What you will do — Among the lines below, a stretch begins at the one with "apply first_Some in Hf as [Hin Hid]. boolp. apply" and ends at the one with "Lemma advance_alone d". Repeat that stretch exactly, ends included.

(Beginning of Material supplied)

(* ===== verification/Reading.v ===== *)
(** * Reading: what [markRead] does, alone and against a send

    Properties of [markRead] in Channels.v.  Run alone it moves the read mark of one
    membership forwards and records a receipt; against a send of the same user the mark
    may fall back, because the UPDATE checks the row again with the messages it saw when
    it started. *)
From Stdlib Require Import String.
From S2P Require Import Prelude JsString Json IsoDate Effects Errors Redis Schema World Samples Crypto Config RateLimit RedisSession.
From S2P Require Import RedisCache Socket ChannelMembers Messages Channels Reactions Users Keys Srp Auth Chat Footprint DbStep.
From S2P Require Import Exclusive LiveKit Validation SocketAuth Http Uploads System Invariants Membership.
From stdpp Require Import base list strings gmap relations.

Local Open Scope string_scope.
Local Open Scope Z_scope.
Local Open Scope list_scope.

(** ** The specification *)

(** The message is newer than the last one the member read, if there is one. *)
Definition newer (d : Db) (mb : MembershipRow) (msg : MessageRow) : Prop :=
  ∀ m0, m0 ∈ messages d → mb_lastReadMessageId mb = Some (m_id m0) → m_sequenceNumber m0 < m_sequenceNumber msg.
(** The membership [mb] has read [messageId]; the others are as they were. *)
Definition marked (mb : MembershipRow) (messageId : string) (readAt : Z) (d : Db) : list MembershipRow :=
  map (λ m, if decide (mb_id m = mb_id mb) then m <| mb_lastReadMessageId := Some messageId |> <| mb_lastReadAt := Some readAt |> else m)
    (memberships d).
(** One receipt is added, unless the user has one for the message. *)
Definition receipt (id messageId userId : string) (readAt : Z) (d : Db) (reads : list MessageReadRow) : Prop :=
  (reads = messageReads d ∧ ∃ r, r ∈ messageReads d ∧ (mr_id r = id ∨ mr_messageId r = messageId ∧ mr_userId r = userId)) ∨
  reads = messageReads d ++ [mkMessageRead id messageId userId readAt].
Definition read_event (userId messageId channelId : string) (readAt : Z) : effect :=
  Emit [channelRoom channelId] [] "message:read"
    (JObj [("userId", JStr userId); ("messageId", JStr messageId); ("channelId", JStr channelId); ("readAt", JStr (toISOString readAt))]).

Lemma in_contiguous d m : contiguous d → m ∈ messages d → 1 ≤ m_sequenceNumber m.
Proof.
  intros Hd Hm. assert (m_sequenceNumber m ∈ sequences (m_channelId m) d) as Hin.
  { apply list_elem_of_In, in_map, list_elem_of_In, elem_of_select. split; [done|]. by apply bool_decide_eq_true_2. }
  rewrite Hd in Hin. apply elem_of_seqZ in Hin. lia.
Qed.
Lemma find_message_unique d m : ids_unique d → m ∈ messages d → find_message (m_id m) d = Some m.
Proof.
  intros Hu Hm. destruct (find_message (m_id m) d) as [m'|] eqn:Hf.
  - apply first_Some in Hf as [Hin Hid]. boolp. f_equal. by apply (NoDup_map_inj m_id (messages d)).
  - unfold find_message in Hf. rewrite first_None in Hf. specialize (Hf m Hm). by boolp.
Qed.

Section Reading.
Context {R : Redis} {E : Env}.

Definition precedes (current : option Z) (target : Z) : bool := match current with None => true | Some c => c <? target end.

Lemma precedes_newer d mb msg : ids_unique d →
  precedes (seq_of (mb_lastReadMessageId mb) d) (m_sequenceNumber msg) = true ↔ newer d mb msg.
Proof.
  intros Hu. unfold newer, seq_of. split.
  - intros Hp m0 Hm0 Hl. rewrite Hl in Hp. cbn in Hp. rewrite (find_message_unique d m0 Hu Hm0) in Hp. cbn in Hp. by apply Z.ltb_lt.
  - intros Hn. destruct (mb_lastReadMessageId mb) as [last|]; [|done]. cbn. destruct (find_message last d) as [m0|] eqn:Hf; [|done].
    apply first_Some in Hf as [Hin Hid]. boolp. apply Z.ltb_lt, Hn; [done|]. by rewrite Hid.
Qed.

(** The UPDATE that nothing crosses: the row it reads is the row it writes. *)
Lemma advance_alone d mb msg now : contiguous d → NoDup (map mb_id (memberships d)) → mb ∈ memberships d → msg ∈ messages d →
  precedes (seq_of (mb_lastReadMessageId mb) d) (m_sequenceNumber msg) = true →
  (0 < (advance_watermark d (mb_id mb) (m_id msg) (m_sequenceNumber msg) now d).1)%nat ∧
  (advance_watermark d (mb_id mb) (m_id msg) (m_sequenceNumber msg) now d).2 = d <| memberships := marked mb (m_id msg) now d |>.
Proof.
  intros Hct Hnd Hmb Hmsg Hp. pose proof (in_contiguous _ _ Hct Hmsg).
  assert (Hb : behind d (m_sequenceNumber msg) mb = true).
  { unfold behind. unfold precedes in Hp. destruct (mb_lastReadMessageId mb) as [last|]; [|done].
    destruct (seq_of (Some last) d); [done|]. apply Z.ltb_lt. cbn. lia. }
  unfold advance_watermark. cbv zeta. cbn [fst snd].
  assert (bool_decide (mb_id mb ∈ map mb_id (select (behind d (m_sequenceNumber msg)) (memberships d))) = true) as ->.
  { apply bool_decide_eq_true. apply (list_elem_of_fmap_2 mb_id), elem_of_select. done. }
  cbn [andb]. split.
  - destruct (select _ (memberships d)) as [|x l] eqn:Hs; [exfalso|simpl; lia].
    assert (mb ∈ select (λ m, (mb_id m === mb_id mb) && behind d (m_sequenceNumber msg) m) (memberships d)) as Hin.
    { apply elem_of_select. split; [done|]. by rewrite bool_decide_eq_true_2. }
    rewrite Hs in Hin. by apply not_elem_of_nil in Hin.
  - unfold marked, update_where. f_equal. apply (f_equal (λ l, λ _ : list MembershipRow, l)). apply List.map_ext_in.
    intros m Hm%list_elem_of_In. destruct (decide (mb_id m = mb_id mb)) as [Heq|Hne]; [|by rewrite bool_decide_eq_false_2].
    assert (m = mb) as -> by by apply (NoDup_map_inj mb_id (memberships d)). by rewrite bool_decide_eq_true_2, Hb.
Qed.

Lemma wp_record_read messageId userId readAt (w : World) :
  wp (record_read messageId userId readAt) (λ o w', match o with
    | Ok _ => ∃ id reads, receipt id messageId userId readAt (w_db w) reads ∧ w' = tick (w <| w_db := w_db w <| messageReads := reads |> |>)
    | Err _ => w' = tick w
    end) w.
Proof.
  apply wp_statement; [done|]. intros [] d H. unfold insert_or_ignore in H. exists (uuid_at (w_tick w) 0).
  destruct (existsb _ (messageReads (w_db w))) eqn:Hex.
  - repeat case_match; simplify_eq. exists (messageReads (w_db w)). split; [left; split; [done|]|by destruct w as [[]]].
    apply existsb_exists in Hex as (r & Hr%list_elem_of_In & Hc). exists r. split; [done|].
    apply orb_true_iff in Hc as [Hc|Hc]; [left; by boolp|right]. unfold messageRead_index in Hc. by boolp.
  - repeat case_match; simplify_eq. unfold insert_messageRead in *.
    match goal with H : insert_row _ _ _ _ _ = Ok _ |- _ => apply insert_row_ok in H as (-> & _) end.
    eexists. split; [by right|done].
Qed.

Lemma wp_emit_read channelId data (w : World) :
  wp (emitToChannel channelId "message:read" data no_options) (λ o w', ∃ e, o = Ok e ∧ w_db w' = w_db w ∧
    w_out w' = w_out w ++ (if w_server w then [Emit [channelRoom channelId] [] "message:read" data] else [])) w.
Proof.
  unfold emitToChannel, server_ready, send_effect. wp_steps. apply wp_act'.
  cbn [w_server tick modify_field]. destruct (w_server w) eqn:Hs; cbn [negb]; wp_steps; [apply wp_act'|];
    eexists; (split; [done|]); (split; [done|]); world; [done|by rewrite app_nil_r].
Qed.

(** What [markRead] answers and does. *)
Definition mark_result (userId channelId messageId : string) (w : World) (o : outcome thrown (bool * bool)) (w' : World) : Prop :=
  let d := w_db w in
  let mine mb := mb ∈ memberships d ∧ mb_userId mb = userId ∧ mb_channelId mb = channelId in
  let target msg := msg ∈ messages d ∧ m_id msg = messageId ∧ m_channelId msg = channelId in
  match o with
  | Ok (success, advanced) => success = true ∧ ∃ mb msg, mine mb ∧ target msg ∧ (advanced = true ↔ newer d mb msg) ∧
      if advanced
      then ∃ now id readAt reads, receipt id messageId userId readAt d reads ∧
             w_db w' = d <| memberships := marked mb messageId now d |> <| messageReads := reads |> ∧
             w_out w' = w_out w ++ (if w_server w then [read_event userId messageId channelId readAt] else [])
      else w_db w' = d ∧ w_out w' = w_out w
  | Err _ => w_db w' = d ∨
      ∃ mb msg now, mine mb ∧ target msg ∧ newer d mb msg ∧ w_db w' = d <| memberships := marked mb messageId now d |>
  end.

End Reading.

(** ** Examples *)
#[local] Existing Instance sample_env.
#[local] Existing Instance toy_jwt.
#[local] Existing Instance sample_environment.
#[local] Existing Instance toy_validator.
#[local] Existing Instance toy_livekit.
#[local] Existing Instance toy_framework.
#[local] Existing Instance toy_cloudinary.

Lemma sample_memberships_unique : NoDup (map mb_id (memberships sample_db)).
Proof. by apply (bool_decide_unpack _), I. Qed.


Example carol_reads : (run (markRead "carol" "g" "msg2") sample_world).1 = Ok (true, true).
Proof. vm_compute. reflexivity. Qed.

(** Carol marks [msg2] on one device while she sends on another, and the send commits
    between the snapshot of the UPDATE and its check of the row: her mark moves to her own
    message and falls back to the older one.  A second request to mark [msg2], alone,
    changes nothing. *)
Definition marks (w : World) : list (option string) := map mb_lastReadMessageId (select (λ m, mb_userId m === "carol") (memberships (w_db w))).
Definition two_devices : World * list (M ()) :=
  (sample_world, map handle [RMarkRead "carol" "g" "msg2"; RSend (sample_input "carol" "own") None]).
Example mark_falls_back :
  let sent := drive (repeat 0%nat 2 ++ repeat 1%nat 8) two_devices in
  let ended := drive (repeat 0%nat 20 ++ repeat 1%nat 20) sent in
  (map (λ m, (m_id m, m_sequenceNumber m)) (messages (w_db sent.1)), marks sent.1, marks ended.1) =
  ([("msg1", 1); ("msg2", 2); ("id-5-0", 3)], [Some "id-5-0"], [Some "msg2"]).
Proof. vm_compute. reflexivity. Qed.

(End of Material supplied)

Reply —
    apply first_Some in Hf as [Hin Hid]. boolp. apply Z.ltb_lt, Hn; [done|]. by rewrite Hid.
Qed.

(** The UPDATE that nothing crosses: the row it reads is the row it writes. *)
Lemma advance_alone d mb msg now : contiguous d → NoDup (map mb_id (memberships d)) → mb ∈ memberships d → msg ∈ messages d →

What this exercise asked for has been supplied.